◆ DESCRIPTION OF THE TASK ◆
Among the entries below, only the lines starting at the one with "[prettifier] struct, its" and ending at the one with "panic in Go.", both included, are to be printed exactly.
*** EXERCISE INPUT Section Begins ***
(** * gotestdox: the test-name prettifier (prettifier.go)

    A shallow embedding of [Prettify] and of the lexer it drives: the
    [prettifier] struct, its cursor methods, the two state functions
    [betweenWords] and [inWord], and the loop that runs them.

    Conventions of the embedding.
    - A [rune] is an integer; Go's [int] offsets are integers as well, so
      that [p.pos-1] below zero is an index out of range and not a
      truncated subtraction.
    - A Go [string] is represented by its sequence of code points (what
      [[]rune(s)] yields); [len(s)], which counts bytes, is recovered from
      the UTF-8 width of each code point.
    - Indexing and slicing are partial: out of range is a run-time panic.
      Slicing is checked against the length (Go checks the capacity, which
      is at least the length), so a run that does not panic here does not
      panic in Go.
    - The methods mutate [*prettifier]; they are written in a state monad
      over the struct whose result is a value, a panic, or fuel exhaustion
      of the state loop.
    - The Unicode predicates and the case mappings come from Go's [unicode]
      and [golang.org/x/text/cases]; the machine is parametric in them. *)

From Stdlib Require Import String Ascii ZArith List Bool Lia.
Import ListNotations.
Open Scope Z_scope.

(** ** Runes and strings *)

Definition rune := Z.
Definition gostring := list rune.

Definition len {A : Type} (s : list A) : Z := Z.of_nat (length s).

(** [s[i]]: panics unless [0 <= i < len(s)]. *)
Definition index (s : list rune) (i : Z) : option rune :=
  if (0 <=? i) && (i <? len s) then nth_error s (Z.to_nat i) else None.

(** [s[lo:hi]]: panics unless [0 <= lo <= hi <= len(s)]. *)
Definition slice (s : list rune) (lo hi : Z) : option (list rune) :=
  if (0 <=? lo) && (lo <=? hi) && (hi <=? len s)
  then Some (firstn (Z.to_nat (hi - lo)) (skipn (Z.to_nat lo) s))
  else None.

Definition RuneError : rune := 65533.

(** A Unicode scalar value: in range and not a surrogate. *)
Definition ValidRune (r : rune) : bool :=
  ((0 <=? r) && (r <? 55296)) || ((57343 <? r) && (r <=? 1114111)).

(** [string(rs)] for [rs []rune]: a value that is not a scalar value is
    converted to U+FFFD. *)
Definition string_of_rune (r : rune) : rune :=
  if ValidRune r then r else RuneError.

Definition string_of_runes (rs : list rune) : gostring :=
  map string_of_rune rs.

(** Number of bytes of the UTF-8 encoding of a code point. *)
Definition RuneLen (r : rune) : Z :=
  if r <? 128 then 1 else if r <? 2048 then 2 else if r <? 65536 then 3 else 4.

(** [len(s)] for a string: its length in bytes. *)
Definition len_string (s : gostring) : Z :=
  fold_right (fun r n => RuneLen r + n) 0 s.

Fixpoint string_eqb (a b : gostring) : bool :=
  match a, b with
  | [], [] => true
  | x :: a', y :: b' => (x =? y) && string_eqb a' b'
  | _, _ => false
  end.

(** A string literal, as code points (ASCII literals only). *)
Definition lit (s : string) : gostring :=
  map (fun c => Z.of_N (N_of_ascii c)) (list_ascii_of_string s).

(** [strings.HasPrefix], [strings.TrimPrefix], [strings.Join]. *)
Definition HasPrefix (s prefix : gostring) : bool :=
  (length prefix <=? length s)%nat && string_eqb (firstn (length prefix) s) prefix.

Definition TrimPrefix (s prefix : gostring) : gostring :=
  if HasPrefix s prefix then skipn (length prefix) s else s.

Fixpoint Join (elems : list gostring) (sep : gostring) : gostring :=
  match elems with
  | [] => []
  | [e] => e
  | e :: rest => e ++ sep ++ Join rest sep
  end.

(** ** The Unicode library *)

(** [unicode.IsUpper], [unicode.IsLower], [unicode.IsDigit],
    [cases.Title(language.Und, cases.NoLower).String] and
    [cases.Lower(language.Und).String]. *)
Class UnicodeLib := {
  IsUpper : rune -> bool;
  IsLower : rune -> bool;
  IsDigit : rune -> bool;
  Title : gostring -> gostring;
  Lower : gostring -> gostring
}.

(** The tables on Basic Latin and Latin-1, used to run the machine on
    concrete identifiers.  Upper-case letters are A-Z, U+00C0-U+00D6 and
    U+00D8-U+00DE; lower-case letters are a-z, U+00B5, U+00DF-U+00F6 and
    U+00F8-U+00FF; the digits are 0-9.  Lower-casing adds 32 to an
    upper-case letter.  Title-casing upper-cases the rune that opens each
    maximal run of letters and digits and leaves the rest as it is;
    U+00B5, U+00DF and U+00FF, whose upper-case forms lie outside Latin-1,
    are left alone, as is every rune above U+00FF. *)
Module Latin1.

Definition between (lo hi r : rune) : bool := (lo <=? r) && (r <=? hi).

Definition isUpper (r : rune) : bool :=
  between 65 90 r || between 192 214 r || between 216 222 r.

Definition isLower (r : rune) : bool :=
  between 97 122 r || (r =? 181) || between 223 246 r || between 248 255 r.

Definition isDigit (r : rune) : bool := between 48 57 r.

Definition toLower (r : rune) : rune := if isUpper r then r + 32 else r.

Definition toUpper (r : rune) : rune :=
  if between 97 122 r || between 224 246 r || between 248 254 r
  then r - 32 else r.

Definition lower (s : gostring) : gostring := map toLower s.

Fixpoint titleFrom (inside : bool) (s : gostring) : gostring :=
  match s with
  | [] => []
  | r :: s' =>
      if isUpper r || isLower r || isDigit r
      then (if inside then r else toUpper r) :: titleFrom true s'
      else r :: titleFrom false s'
  end.

Definition title (s : gostring) : gostring := titleFrom false s.

End Latin1.

#[export] Instance Latin1Lib : UnicodeLib := {
  IsUpper := Latin1.isUpper;
  IsLower := Latin1.isLower;
  IsDigit := Latin1.isDigit;
  Title := Latin1.title;
  Lower := Latin1.lower
}.

(** ** The debug stream *)

(** What [log] is asked to print: one constructor per call site. *)
Inductive logLine :=
| LogInput (input : gostring)
| LogResult (result : gostring)
| LogEmit (word : gostring)
| LogMultiword (fname : gostring)
| LogState (stateName : string) (word : gostring) (next : gostring).

(** An [io.Writer] that receives the lines: the state of the stream and
    what printing a line does to it.  The writer is taken to be a usable
    one (not nil, and with a [Write] that returns); the error [Write] may
    return is dropped by [log], so a write is a state change and nothing
    else. *)
Class DebugSink := {
  Sink : Type;
  write : Sink -> logLine -> Sink
}.

(** The stream that keeps every line, latest first. *)
Definition TraceSink : DebugSink := {|
  Sink := list logLine;
  write := fun s l => l :: s
|}.

(** ** Results of a run *)

Inductive result (A : Type) :=
| Ok (a : A)
| Panic
| OutOfFuel.
Arguments Ok {A} a.
Arguments Panic {A}.
Arguments OutOfFuel {A}.

(** The function values a [stateFunc] can hold; [nil] is [None]. *)
Inductive stateFunc := BetweenWords | InWord.

Definition eof : rune := 0.

Section Machine.

Context {U : UnicodeLib} {W : DebugSink}.

(** [p.debug]: [io.Discard] or the [DebugWriter] stream. *)
Inductive Writer :=
| Discard
| Stream (s : Sink).

Definition Fprintln (w : Writer) (l : logLine) : Writer :=
  match w with
  | Discard => Discard
  | Stream s => Stream (write s l)
  end.

Record prettifier := mkPrettifier {
  debug : Writer;
  input : list rune;
  start : Z;
  pos : Z;
  words : list gostring;
  inSubTest : bool;
  seenUnderscore : bool
}.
*** EXERCISE INPUT Section Ends ***
◆ ANSWER ◆
    [prettifier] struct, its cursor methods, the two state functions
    [betweenWords] and [inWord], and the loop that runs them.

    Conventions of the embedding.
    - A [rune] is an integer; Go's [int] offsets are integers as well, so
      that [p.pos-1] below zero is an index out of range and not a
      truncated subtraction.
    - A Go [string] is represented by its sequence of code points (what
      [[]rune(s)] yields); [len(s)], which counts bytes, is recovered from
      the UTF-8 width of each code point.
    - Indexing and slicing are partial: out of range is a run-time panic.
      Slicing is checked against the length (Go checks the capacity, which
      is at least the length), so a run that does not panic here does not
      panic in Go.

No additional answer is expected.